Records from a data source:
======
(** C9, amended. The value of a flex search is percent-encoded as it is,
    and percent-decoding its segment gives the value back, whatever
    characters it holds. The subject of an rrset or rdata-name query, and
    the bailiwick of an rrset query, is IDNA-encoded first: the segment
    that [_gen_rrset] and [_gen_rdata_name] put in the path is the quoted
    IDNA form, it holds no [/], and percent-decoding it gives the IDNA form
    back, which is the subject itself when the subject is ASCII, and an
    ASCII name other than the subject when it is not. *)
Theorem percent_roundtrip :
  (forall (P R : Type) (saf_query : pystr -> bool -> P -> result R)
          method key value rrtype ignore_limited params bs,
     utf8_encode value = Some bs ->
     let segment := quote_from_bytes bs in
     _gen_flex saf_query method key value rrtype ignore_limited params =
     saf_query
       (let path := method ++ lit "/" ++ key ++ lit "/" ++ segment in
        if given rrtype then path ++ lit "/" ++ default [] rrtype else path)
       ignore_limited params
     /\ unquote segment = Some value) /\
  (forall (nameprep : pystr -> result pystr) (P R : Type)
          (saf_query : pystr -> bool -> P -> result R)
          prefix subject rrtype ignore_limited params o,
     encode_idna nameprep subject = Ok o ->
     let segment := quote_from_bytes o in
     let tail := if given rrtype then lit "/" ++ default [] rrtype else [] in
     _gen_rrset nameprep saf_query prefix subject rrtype None ignore_limited
       params
     = saf_query (prefix ++ lit "/rrset/name/" ++ segment ++ tail)
         ignore_limited params
     /\ _gen_rdata_name nameprep saf_query prefix subject rrtype
          ignore_limited params
        = saf_query (prefix ++ lit "/rdata/name/" ++ segment ++ tail)
            ignore_limited params
     /\ (forall owner o',
           encode_idna nameprep owner = Ok o' -> subject <> [] ->
           _gen_rrset nameprep saf_query prefix owner rrtype (Some subject)
             ignore_limited params
           = saf_query
               (prefix ++ lit "/rrset/name/" ++ quote_from_bytes o'
                ++ lit "/"
                ++ (if given rrtype then default [] rrtype else RRTYPE_ANY)
                ++ lit "/" ++ segment)
               ignore_limited params)
     /\ (47 ∉ segment)
     /\ _quote (Bytes o) = Ok segment
     /\ unquote_to_bytes segment = o
     /\ unquote segment = Some (decode_ascii o)
     /\ (forallb (fun c => c <? 128) subject = true ->
         unquote segment = Some subject)
     /\ (forallb (fun c => c <? 128) subject = false ->
         unquote segment <> Some subject)).
Proof.
  split.
  - intros P R saf_query method key value rrtype il params bs Hbs segment.
    split.
    + unfold _gen_flex, _quote, quote. by rewrite Hbs.
    + unfold unquote, segment. rewrite unquote_quote_bytes.
      by apply utf8_decode_encode.
  - intros nameprep P R saf_query prefix subject rrtype il params o Ho
      segment tail.
    pose proof (encode_idna_ascii_bytes nameprep subject o Ho) as Hascii.
    assert (Hu : unquote segment = Some (decode_ascii o)).
    { unfold unquote, segment. rewrite unquote_quote_bytes.
      by apply utf8_decode_ascii_bytes. }
    split; [|split; [|split; [|split]]].
    + unfold _gen_rrset. rewrite Ho.
      cbn [mbind result_bind _quote quote given]. fold segment.
      subst tail.
      destruct (given rrtype); by rewrite <- ?app_assoc, ?app_nil_r.
    + unfold _gen_rdata_name. rewrite Ho.
      cbn [mbind result_bind _quote quote]. fold segment.
      subst tail.
      destruct (given rrtype); by rewrite <- ?app_assoc, ?app_nil_r.
    + intros owner o' Ho' Hne. unfold _gen_rrset. rewrite Ho'.
      destruct subject as [|c subject]; [done|].
      cbn [mbind result_bind _quote quote given].
      change (default [] (Some (c :: subject))) with (c :: subject).
      rewrite Ho. cbn [mbind result_bind _quote quote]. fold segment.
      destruct (given rrtype); cbn [negb]; by rewrite <- ?app_assoc.
    + intros Hin. apply list_elem_of_In in Hin.
      pose proof (quoted_no_slash o) as Hq. rewrite forallb_forall in Hq.
      by apply Hq in Hin.
    + split; [done|]. split; [apply unquote_quote_bytes|].
      split; [done|]. split.
      * intros Hs. rewrite Hu.
        rewrite (encode_idna_ascii nameprep subject o Hs Ho).
        unfold decode_ascii. rewrite map_map. f_equal.
        clear Ho Hascii Hu segment.
        induction subject as [|c s IH]; [done|].
        simpl in Hs. apply andb_prop in Hs as [Hc Hs]. apply N.ltb_lt in Hc.
        simpl. rewrite to_N_byte_of_N by lia. by rewrite IH.
      * intros Hs. rewrite Hu. intros [= Heq].
        apply decode_ascii_is_ascii in Hascii. rewrite Heq in Hascii.
        congruence.
Qed.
======
ACTION ITEM: Working through the entries above, copy every line in which "owner" is found.

SOLVED EXERCISE:
     /\ (forall owner o',
           encode_idna nameprep owner = Ok o' -> subject <> [] ->
           _gen_rrset nameprep saf_query prefix owner rrtype (Some subject)
    + intros owner o' Ho' Hne. unfold _gen_rrset. rewrite Ho'.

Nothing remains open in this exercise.